Por contrariar a Constituição espanhola, a votação foi declarada ilegal e objeto de repressão das polícias nacionais, enviadas pelo primeiro-ministro da Espanha, Mariano Rajoy.

O resultado é que 465 pessoas foram atendidas em hospitais da Catalunha, a maior parte em Barcelona. Contudo, o governo regional fala em mais de 700 feridos

Os ferimentos aconteceram em confrontos com as tropas de choque, que tinham a ordem de apreender urnas, cédulas eleitorais e equipamentos relativos ao plebiscito. 

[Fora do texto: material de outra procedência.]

Lemma create_groups_safe nodes created w : safe (create_groups nodes created) None w (leaves fine (all_nodes nodes) w).
Proof.
  revert created w. induction nodes as [|n nodes IH]; intros created w; cbn [create_groups].
  - apply leaves_ret. intros _ n []%not_elem_of_nil.
  - apply leaves_do; [done|done|]. intros x w1 w2 Hr Hg Hr2 Hat. cbn [answers] in Hat. pose proof (CreateNode_answer (w_graphs w1) tenantID n) as Ha.
    assert (forall created, labelled (graph w2) (n_ID n) (n_Label n) ->
      safe (create_groups nodes created) None w2 (leaves fine (all_nodes (n :: nodes)) w2)) as Hrest.
    { intros c Hn. eapply safe_mono; [|apply IH]. intros a h w'. apply leaves_later; [apply rely_refl|]. intros Hr3 Hall m [->|Hm]%elem_of_cons; [|by apply Hall].
      by eapply rely_labelled. }
    destruct x as [x|e].
    + apply Hrest. apply attempt_Ok in Hat as [Hx ->]. rewrite on_client_1 in Hx. rewrite on_client_2. by destruct (CreateNode _ _ n).1.
    + destruct (is_node_exists e) eqn:He; [|by apply leaves_ret]. apply Hrest. apply attempt_Err in Hat as [->|[Hx ->]]; [done|].
      rewrite on_client_1 in Hx. rewrite on_client_2. destruct (CreateNode _ _ n).1 as [|y]; [done|]. injection Hx as <-. apply Ha. by destruct y.
Qed.

(** ** What is missing *)

(** An ID that is not a number: no edge without an ID is read under it. *)
Definition lettered (id : string) : Prop := match bytes_of id with [] => False | c :: _ => number_char c = false end.

Lemma lettered_not_number id n : lettered id -> Itoa n <> id.
Proof.
  intros Hl <-. unfold lettered in Hl. destruct (Itoa_head n) as (c & l & Hb & Hc). rewrite Hb in Hl. congruence.
Qed.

Até o final da tarde, no horário local, 73% das 2,3 mil seções eleitorais abriram suas portas aos eleitores. Já o governo central estima que pelo menos 336 seções foram fechadas pelas forças de ordem.

Uma das queixas dos opositores ao plebiscito é a total falta de controle sobre os eleitores que votaram. A situação provocou suspeitas de que muitos independentistas tenham votado várias vezes, aproveitando-se da falta de fiscalização efetiva.

A votação havia sido proibida pelo Tribunal Constitucional da Espanha, que considerava as circunstâncias do pleito ilegais, e foi realizada pelo governo regional da Catalunha, dominado por militantes da causa independentista.

Segundo Jordi Turull, o governo da Catalunha espera que tribunais internacionais investiguem as circunstâncias da repressão ao plebiscito. "Atuação do Estado espanhol é uma vergonha internacional, um escândalo", afirmou, definindo o dia de hoje em Barcelona e no interior como "estado de sítio".